(** The loop, unfolded once. *)
Lemma while_readers_unfold readers st :
  readers ≠ [] →
  while_readers world readers st
  = match for_readers world readers 0 st with
    | (st', inl error) => (st', Some error)
    | (st', inr (readers', to_remove)) =>
        while_readers world (pop_all readers' to_remove) st'
    end.
Proof.
  intros Hne. funelim (while_readers world readers st); [done| |];
    match goal with Hpass : for_readers _ _ _ _ = _ |- _ => by rewrite Hpass end.
Qed.

Lemma while_readers_pass readers st :
  readers ≠ [] →
  while_readers world readers st
  = match (pass_reads readers).2 with
    | Some error => (foldl (step world) st (pass_reads readers).1, Some error)
    | None => while_readers world (next_readers readers)
                (foldl (step world) st (pass_reads readers).1)
    end.
Proof.
  intros Hne. rewrite while_readers_unfold by done.
  destruct (for_readers_reads readers 0 st) as [H1 H2].
  destruct (for_readers world readers 0 st) as [st' [error|[readers' to_remove]]] eqn:E;
    cbn [fst snd] in *; subst st'.
  - destruct (pass_reads readers).2; [by injection H2 as ->|].
    by destruct H2 as (? & ? & ?).
  - destruct (pass_reads readers).2; [done|].
    pose proof (pop_all_for_readers world readers [] 0 st _ readers' to_remove
                  eq_refl E) as Hpop.
    cbn [app] in Hpop. by rewrite Hpop.
Qed.

Lemma work_left_nil readers : work_left readers = 0 → readers = [].
Proof.
  destruct readers as [|[[rows read_end] src] rs]; [done|]. unfold work_left. simpl. lia.
Qed.

Lemma while_readers_reads : ∀ fuel readers st,
  work_left readers ≤ fuel →
  while_readers world readers st
  = (foldl (step world) st (reads fuel readers).1, (reads fuel readers).2).
Proof.
  induction fuel as [|fuel IH]; intros readers st Hfuel.
  - rewrite (work_left_nil readers) by lia. by rewrite while_readers_equation_1.
  - destruct readers as [|r rs]; [by rewrite while_readers_equation_1|].
    rewrite while_readers_pass by done. cbn [reads].
    destruct (pass_reads (r :: rs)).2; [done|].
    cbn [fst snd]. rewrite foldl_app. apply IH.
    pose proof (work_left_next (r :: rs)). simpl length in *. lia.
Qed.

(** The two nested loops process the records in the order of [reading],
    and are left by the exception of a read that raises one. *)
Lemma while_readers_fold readers st :
  while_readers world readers st
  = (foldl (step world) st (reading readers).1, (reading readers).2).
Proof. by apply while_readers_reads. Qed.

Lemma heads_next_records readers :
  heads readers ++ all_records (next_readers readers) ≡ₚ all_records readers.
Proof.
  unfold all_records.
  induction readers as [|[[[|row rows'] read_end] source_path] rest IH]; simpl.
  - done.
  - exact IH.
  - constructor. rewrite <- IH.
    rewrite !(assoc_L (++)). f_equiv. apply (comm (++)).
Qed.

Lemma passes_records : ∀ fuel readers,
  work_left readers ≤ fuel → passes fuel readers ≡ₚ all_records readers.
Proof.
  induction fuel as [|fuel IH]; intros readers Hfuel.
  - by rewrite (work_left_nil readers) by lia.
  - destruct readers as [|r rs]; [done|]. cbn [passes].
    rewrite IH, heads_next_records; [done|].
    pose proof (work_left_next (r :: rs)). simpl length in *. lia.
Qed.
(** ToString of a primitive value. *)
Definition ToString (v : JsValue) : jsstring :=
  match v with
  | VUndefined => lit "undefined"
  | VNull => lit "null"
  | VBool true => lit "true"
  | VBool false => lit "false"
  | VNum z => number_text z 0
  | VNaN => lit "NaN"
  | VStr s => s
  end.

(** ToBoolean, as used by [||] and [if]. *)
Definition truthy (v : JsValue) : bool :=
  match v with
  | VUndefined | VNull | VNaN => false
  | VBool b => b
  | VNum z => negb (z =? 0)
  | VStr s => match s with [] => false | _ => true end
  end.

(** [a || b] *)
Definition or (a b : JsValue) : JsValue :=
  if truthy a then a else b.

Definition is_numeric (v : JsValue) : bool :=
  match v with
  | VUndefined | VNull | VBool _ | VNum _ | VNaN => true
  | _ => false
  end.

Definition ToNumber_prim (v : JsValue) : JsValue :=
  match v with
  | VNull => VNum 0
  | VBool b => VNum (if b then 1 else 0)
  | VNum z => VNum z
  | _ => VNaN
  end.

(** [a + b] on primitive values: numeric addition when neither operand is
    a string, string concatenation otherwise.  The sums the routes form are
    sums of string lengths, which are exact. *)
Definition add (a b : JsValue) : JsValue :=
  if is_numeric a && is_numeric b then
    match ToNumber_prim a, ToNumber_prim b with
    | VNum x, VNum y => VNum (x + y)
    | _, _ => VNaN
    end
  else VStr (ToString a ++ ToString b).

(** [v.name] on a primitive value, for a name that is not an index.
    Reading a property of [undefined] or [null] raises a TypeError. *)
Definition get (v : JsValue) (name : jsstring) : completion JsValue :=
  match v with
  | VUndefined | VNull => Throw TypeError
  | VStr s =>
      if jsstring_eqb name (lit "length")
      then Normal (VNum (Z.of_nat (length s))) else Normal VUndefined
  | _ => Normal VUndefined
  end.

(** [s.charAt(i)] *)
Definition charAt (s : jsstring) (i : nat) : jsstring :=
  match nth_error s i with
  | Some c => [c]
  | None => []
  end.

Fixpoint starts_with (pat s : jsstring) : bool :=
  match pat, s with
  | [], _ => true
  | p :: pat', c :: s' => N.eqb p c && starts_with pat' s'
  | _ :: _, [] => false
  end.

Fixpoint indexOf_from (s pat : jsstring) (pos : Z) : Z :=
  if starts_with pat s then pos
  else match s with
       | [] => -1
       | _ :: s' => indexOf_from s' pat (pos + 1)
       end.

(** [s.indexOf(pat)] *)
Definition indexOf (s pat : jsstring) : Z := indexOf_from s pat 0.

(** *** parseInt *)

Definition is_white_space (c : N) : bool :=
  existsb (N.eqb c)
    [9; 10; 11; 12; 13; 32; 160; 5760; 8232; 8233; 8239; 8287; 12288; 65279]%N
  || ((8192 <=? c) && (c <=? 8202))%N.

Fixpoint trim_start (s : jsstring) : jsstring :=
  match s with
  | c :: s' => if is_white_space c then trim_start s' else s
  | [] => []
  end.

Definition digit_value (c : N) : option Z :=
  if ((48 <=? c) && (c <=? 57))%N then Some (Z.of_N c - 48)
  else if ((97 <=? c) && (c <=? 122))%N then Some (Z.of_N c - 87)
  else if ((65 <=? c) && (c <=? 90))%N then Some (Z.of_N c - 55)
  else None.

(** The value of the longest prefix of radix-[r] digits, [None] when it
    is empty. *)
Fixpoint digits (r : Z) (s : jsstring) (acc : option Z) : option Z :=
  match s with
  | [] => acc
  | c :: s' =>
      match digit_value c with
      | Some d =>
          if d <? r
          then digits r s' (Some (r * match acc with Some a => a | None => 0 end + d))
          else acc
      | None => acc
      end
  end.

(** [parseInt] of a string, with no radix argument.  The result is the
    integer read, before it is rounded to a Number; the routes only compare
    it with 5 and 7, which rounding cannot reach from another integer. *)
Definition parseInt_string (input : jsstring) : JsValue :=
  let s := trim_start input in
  let '(sign, s) :=
    match s with
    | 45%N :: s' => (-1, s')
    | 43%N :: s' => (1, s')
    | _ => (1, s)
    end in
  let '(radix, s) :=
    match s with
    | 48%N :: 120%N :: s' => (16, s')
    | 48%N :: 88%N :: s' => (16, s')
    | _ => (10, s)
    end in
  match digits radix s None with
  | Some n => VNum (sign * n)
  | None => VNaN
  end.

(** [a == b] for two Number operands. *)
Definition number_eq (a b : JsValue) : bool :=
  match a, b with
  | VNum x, VNum y => x =? y
  | _, _ => false
  end.
(** * Retrieval engine of Styling-GenAI (src/app/rag.py, src/config.py)

    A shallow embedding of [VectorStore] and [RAGSystem] and the proofs
    of the properties the specification states about them.

    Conventions.  An embedding component is a [Z] counting thousandths,
    so an exact inner product is a [Z] counting millionths, and the
    configured threshold 0.7 is [700000] millionths.  A similarity score
    is a single-precision float, modelled by the whole number of units of
    2^-150 it is worth (see [float32]).  Python exceptions are values
    of [exn]; a method that mutates [self] returns the new object next to
    its outcome, also when it raises, so that a caller that catches the
    exception observes the mutations made before it. *)

From stdpp Require Import base gmap strings list sorting pretty.
From Stdlib Require Import ZArith Lia Ascii QArith.

Local Open Scope Z_scope.

(** ** Python values *)

Inductive exn : Type :=
  | IndexError
  | AssertionError
  | TypeError
  | FileNotFoundError.

Inductive result (A : Type) : Type :=
  | Ok (a : A)
  | Raise (e : exn).
Arguments Ok {A} a.
Arguments Raise {A} e.

(** [x or default] on an optional integer: [None] and [0] are falsy. *)
Definition py_or (x : option Z) (default : Z) : Z :=
  match x with
  | None => default
  | Some v => if v =? 0 then default else v
  end.

(** [l[i]] on a Python list: a negative index counts from the end, an
    index outside [-len, len) raises IndexError ([None] here). *)
Definition py_getitem {A} (l : list A) (i : Z) : option A :=
  let n := Z.of_nat (length l) in
  if (0 <=? i) && (i <? n) then l !! Z.to_nat i
  else if (- n <=? i) && (i <? 0) then l !! Z.to_nat (n + i)
  else None.
Arguments py_getitem {A} l i : simpl never.
(** * proj-zerocode: the password manager (PodjPasswordManager/password_manager.py)

    A shallow embedding of [password_manager.py]: the credential store
    ([DatabaseManager], an SQLite file with the tables [master] and
    [passwords]), the encryption provider ([EncryptionManager], a thin wrapper
    around Fernet), and the console controller ([PasswordGenerator]).

    Python values are modelled as follows.
    - [str] is a list of code points (a Python string may hold lone
      surrogates, and [str.encode()] raises on them);
    - [bytes] is a list of [Byte.byte];
    - an operation that may raise returns a [result];
    - console input, the random source and the clock are explicit inputs. *)

From Stdlib Require Import Strings.String Strings.Ascii Strings.Byte.
From Stdlib Require Import List NArith ZArith Lia Bool.
From Stdlib Require Import Sorting.Sorted Sorting.Permutation.
Import ListNotations.

Local Open Scope N_scope.

(** ** Python values and exceptions *)

Definition str := list N.
Definition bytes := list byte.

(** A Python [str] holds code points in [range(0x110000)]. *)
Definition is_str (s : str) : Prop := Forall (fun c => c <= 0x10FFFF) s.

Definition is_surrogate (c : N) : bool := (0xD800 <=? c) && (c <=? 0xDFFF).

(** What [str.encode()] accepts: no code point of the string is a surrogate. *)
Definition encodable (s : str) : Prop :=
  Forall (fun c => is_surrogate c = false) s.

Inductive exception : Type :=
| UnicodeEncodeError
| UnicodeDecodeError
| ValueError
| EOFError
| IntegrityError          (* sqlite3.IntegrityError *)
| InvalidToken            (* cryptography.fernet.InvalidToken *)
| SystemExit (code : str).

Inductive result (A : Type) : Type :=
| Return (a : A)
| Raise (e : exception).
Arguments Return {A} a.
Arguments Raise {A} e.
(** *** The shape of a run of [Init]

    A run logs body events, then at most the [InitModel] call, then joint
    events.  If it throws, it never got to the joints; otherwise all the
    children were initialised and the joint part is one of two. *)
Lemma Init_inv id ch gr js w t w' r :
  SimbodyModel_Init (Model id ch gr js) w = (t, w', r) →
  ∃ tb ti tj,
    t = tb ++ ti ++ tj ∧
    Forall (λ e, body_event e = true) tb ∧
    Forall (λ e, e = EInitModel id) ti ∧
    ((tj = [] ∧ r = Thrown)
     ∨ (omap child_call tb = omap child_target ch ∧
        ti = (if engine_is_simbody then [EInitModel id] else []) ∧
        r = Returned tt ∧
        (tj = map (λ j, EJointInit j Returns) js
                ++ map (λ j, EPublish (Joint_FillMsg j w')) js
         ∨ ∃ k j, js !! k = Some j ∧
             tj = map (λ j, EJointInit j Returns) (take k js)
                    ++ [EJointInit j Throws; EErr "Init joint failed"]))).
Proof.
  simpl. intros Hrun.
  apply bind_inv in Hrun as [(t1 & w1 & p1 & t2 & [= <- <- <-] & Hrun & ->)|[[=] _]].
  apply bind_inv in Hrun as [(t1 & w1 & [] & t3 & [= <- <-] & Hrun & ->)|[[=] _]].
  apply bind_inv in Hrun as [(t1 & w1 & p2 & t4 & [= <- <- <-] & Hrun & ->)|[[=] _]].
  apply bind_inv in Hrun as [(t1 & w1 & [] & t5 & [= <- <-] & Hrun & ->)|[[=] _]].
  simpl.
  set (e1 := ESetInitialRelativePose _ _). set (e2 := ESetRelativePose _ _).
  set (w2 := SetRelativePose _ _ _) in Hrun.
  pose proof (init_children_events SimbodyModel_Init ch w2) as Hch.
  apply bind_inv in Hrun as [(tc & wc & [] & t6 & Hc & Hrun & ->)|[Hc ->]];
    rewrite Hc in Hch; simpl in Hch;
    [|exists (e1 :: e2 :: t5), [], []; rewrite !app_nil_r;
      split_and!; [done|by repeat constructor|constructor|by left]].
  apply init_children_returned in Hc.
  pose proof (init_grippers_events gr wc) as Hgr.
  apply bind_inv in Hrun as [(tg & wg & [] & t7 & Hg & Hrun & ->)|[Hg ->]];
    rewrite Hg in Hgr; simpl in Hgr;
    [|exists (e1 :: e2 :: tc ++ t6), [], []; rewrite !app_nil_r;
      split_and!; [done| |constructor|by left];
      repeat constructor; apply Forall_app; split; [done|];
      eapply Forall_impl; [done|]; by intros e []].
  assert (Forall (λ e, body_event e = true) (e1 :: e2 :: tc ++ tg)) as Hb.
  { repeat constructor. apply Forall_app. split; [done|].
    eapply Forall_impl; [done|]. by intros e []. }
  assert (omap child_call (e1 :: e2 :: tc ++ tg) = omap child_target ch) as Hcalls.
  { simpl. rewrite omap_app, Hc.
    replace (omap child_call tg) with (@nil (EntityType * nat));
      [by rewrite app_nil_r|].
    clear -Hgr. induction Hgr as [|e tg [_ He] _ IH]; [done|].
    simpl. by rewrite He. }
  pose proof (rebuild_simbody_state_events id wg) as Hie.
  pose proof (rebuild_simbody_state_trace id wg) as Hit.
  apply bind_inv in Hrun as [(ti & wi & [] & t8 & Hi & Hrun & ->)|[Hi ->]];
    rewrite Hi in Hie, Hit; simpl in Hie, Hit;
    [|exists (e1 :: e2 :: tc ++ tg), t7, []; rewrite !app_nil_r;
      split_and!; [by simpl; rewrite <- ?app_assoc|done|done|by left]].
  exists (e1 :: e2 :: tc ++ tg), ti, t8.
  split_and!; [by simpl; rewrite <- ?app_assoc|done|done|]. right.
  apply bind_inv in Hrun as [(tj & wj & f & t9 & Hj & Hrun & ->)|[Hj ->]];
    apply init_joints_run in Hj as [[Hf Htj]|[Hf Htj]]; try discriminate.
  - injection Hf as ->. rewrite publish_joints_run in Hrun.
    injection Hrun as <- <- <-. split_and!; [done..|]. left. by rewrite Htj.
  - injection Hf as ->. injection Hrun as <- <- <-.
    rewrite app_nil_r. split_and!; [done..|]. by right.
Qed.

(** *** Positions in a trace made of two parts *)

Lemma omap_nil_Forall {A B} (f : A → option B) (l : list A) :
  Forall (λ x, f x = None) l → omap f l = [].
Proof. induction 1 as [|x l Hx _ IH]; [done|]. simpl. by rewrite Hx. Qed.

Lemma omap_map_Some {A B C} (g : A → B) (f : B → option C) (h : A → C) l :
  (∀ x, f (g x) = Some (h x)) → omap f (map g l) = map h l.
Proof.
  intros Hx. induction l as [|x l IH]; [done|].
  cbn. rewrite Hx. cbn. by f_equal.
Qed.

Lemma lookup_app_left {A} (P : A → Prop) (l1 l2 : list A) k x :
  (l1 ++ l2) !! k = Some x → Forall P l2 → ¬ P x → k < length l1.
Proof.
  intros Hk Hl2 Hx. destruct (decide (k < length l1)) as [|Hge]; [done|].
  rewrite lookup_app_r in Hk by lia.
  destruct Hx. by eapply (proj1 (Forall_lookup P l2)).
Qed.

Lemma lookup_app_right {A} (P : A → Prop) (l1 l2 : list A) k x :
  (l1 ++ l2) !! k = Some x → Forall P l1 → ¬ P x → length l1 ≤ k.
Proof.
  intros Hk Hl1 Hx. destruct (decide (length l1 ≤ k)) as [|Hlt]; [done|].
  rewrite lookup_app_l in Hk by lia.
  destruct Hx. by eapply (proj1 (Forall_lookup P l1)).
Qed.

Lemma joint_part_events js w' tj :
  (tj = map (λ j, EJointInit j Returns) js
          ++ map (λ j, EPublish (Joint_FillMsg j w')) js
   ∨ ∃ k j, js !! k = Some j ∧
       tj = map (λ j, EJointInit j Returns) (take k js)
              ++ [EJointInit j Throws; EErr "Init joint failed"]) →
  Forall (λ e, joint_event e = true) tj.
Proof.
  intros [->|(k & j & _ & ->)]; apply Forall_app; split;
    try (apply Forall_fmap, Forall_true; done); by repeat constructor.
Qed.

Lemma body_event_not_joint e : body_event e = true → joint_event e = false.
Proof. by destruct e. Qed.

Lemma joint_event_not_child e : joint_event e = true → child_call e = None.
Proof. by destruct e. Qed.

Lemma pre_joint_events id tb ti :
  Forall (λ e, body_event e = true) tb →
  Forall (λ e, e = EInitModel id) ti →
  Forall (λ e : Event, joint_event e = false) (tb ++ ti).
Proof.
  intros Hb Hi. apply Forall_app. split.
  - eapply Forall_impl; [done|]. apply body_event_not_joint.
  - eapply Forall_impl; [done|]. by intros e ->.
Qed.

(** *** The claims about [Init] and [Load] *)

(** C1: in a run of [SimbodyModel::Init], whenever [Init] is called on a
    joint of the model, [Init] has been called before on every child that
    is a LINK or a MODEL, in the order of the children, and on no child
    afterwards; and if the physics engine is a [SimbodyPhysics],
    [InitModel] has been called on the model after all these child calls
    and before the joint call, otherwise it is not called at all. *)
Theorem Init_bodies_before_joints id ch gr js w i j c :
  (SimbodyModel_Init (Model id ch gr js) w).1.1 !! i
    = Some (EJointInit j c) →
  omap child_call (take i (SimbodyModel_Init (Model id ch gr js) w).1.1)
    = omap child_target ch
  ∧ (∀ k e, (SimbodyModel_Init (Model id ch gr js) w).1.1 !! k = Some e →
            is_Some (child_call e) → k < i)
  ∧ (if engine_is_simbody then
       ∃ k, k < i
         ∧ (SimbodyModel_Init (Model id ch gr js) w).1.1 !! k
             = Some (EInitModel id)
         ∧ omap child_call
             (take k (SimbodyModel_Init (Model id ch gr js) w).1.1)
             = omap child_target ch
         ∧ ∀ k' e,
             (SimbodyModel_Init (Model id ch gr js) w).1.1 !! k' = Some e →
             is_Some (child_call e) → k' < k
     else ∀ m, EInitModel m ∉ (SimbodyModel_Init (Model id ch gr js) w).1.1).
Proof.
  destruct (SimbodyModel_Init (Model id ch gr js) w) as [[t w'] r] eqn:Hrun.
  simpl. intros Hi.
  apply Init_inv in Hrun as (tb & ti & tj & -> & Hb & Hti & Hcase).
  pose proof (pre_joint_events _ _ _ Hb Hti) as Hpre.
  rewrite app_assoc in Hi.
  assert (length (tb ++ ti) ≤ i) as Hlen.
  { eapply (lookup_app_right (λ e, joint_event e = false)); [done..|].
    simpl. discriminate. }
  destruct Hcase as [[-> ->]|(Hcalls & Hti' & -> & Hj)].
  { rewrite app_nil_r in Hi. apply lookup_lt_Some in Hi. lia. }
  apply joint_part_events in Hj.
  assert (Forall (λ e, child_call e = None) tj) as Hjc.
  { eapply Forall_impl; [done|]. apply joint_event_not_child. }
  assert (Forall (λ e, child_call e = None) (ti ++ tj)) as Hijc.
  { apply Forall_app. split; [|done].
    eapply Forall_impl; [done|]. by intros e ->. }
  assert (∀ k e, (tb ++ ti ++ tj) !! k = Some e →
                 is_Some (child_call e) → k < length tb) as Hchild.
  { intros k e Hk [x Hx].
    eapply (lookup_app_left (λ e, child_call e = None)); [done..|].
    by rewrite Hx. }
  rewrite length_app in Hlen.
  split_and!.
  - rewrite (app_assoc tb), take_app_ge by (rewrite length_app; lia).
    rewrite <- app_assoc, omap_app, Hcalls.
    rewrite (omap_nil_Forall child_call (ti ++ _)); [by rewrite app_nil_r|].
    apply Forall_app. split; [by apply Forall_app in Hijc as []|].
    by apply Forall_take.
  - intros k e Hk He. specialize (Hchild k e Hk He). lia.
  - destruct engine_is_simbody; subst ti.
    + exists (length tb). simpl in Hlen. split_and!.
      * lia.
      * by rewrite lookup_app_r, Nat.sub_diag.
      * rewrite take_app_length. done.
      * done.
    + intros m Hm. rewrite app_nil_l in Hm.
      apply elem_of_app in Hm as [Hm|Hm].
      * by apply (proj1 (Forall_forall _ _) Hb) in Hm.
      * by apply (proj1 (Forall_forall _ _) Hj) in Hm.
Qed.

# # # #

Exercise directions.
Copy out every line from the material above in which the word "values" appears.

Response area.
(** [a + b] on primitive values: numeric addition when neither operand is
    2^-150 it is worth (see [float32]).  Python exceptions are values
(** ** Python values *)
    Python values are modelled as follows.
(** ** Python values and exceptions *)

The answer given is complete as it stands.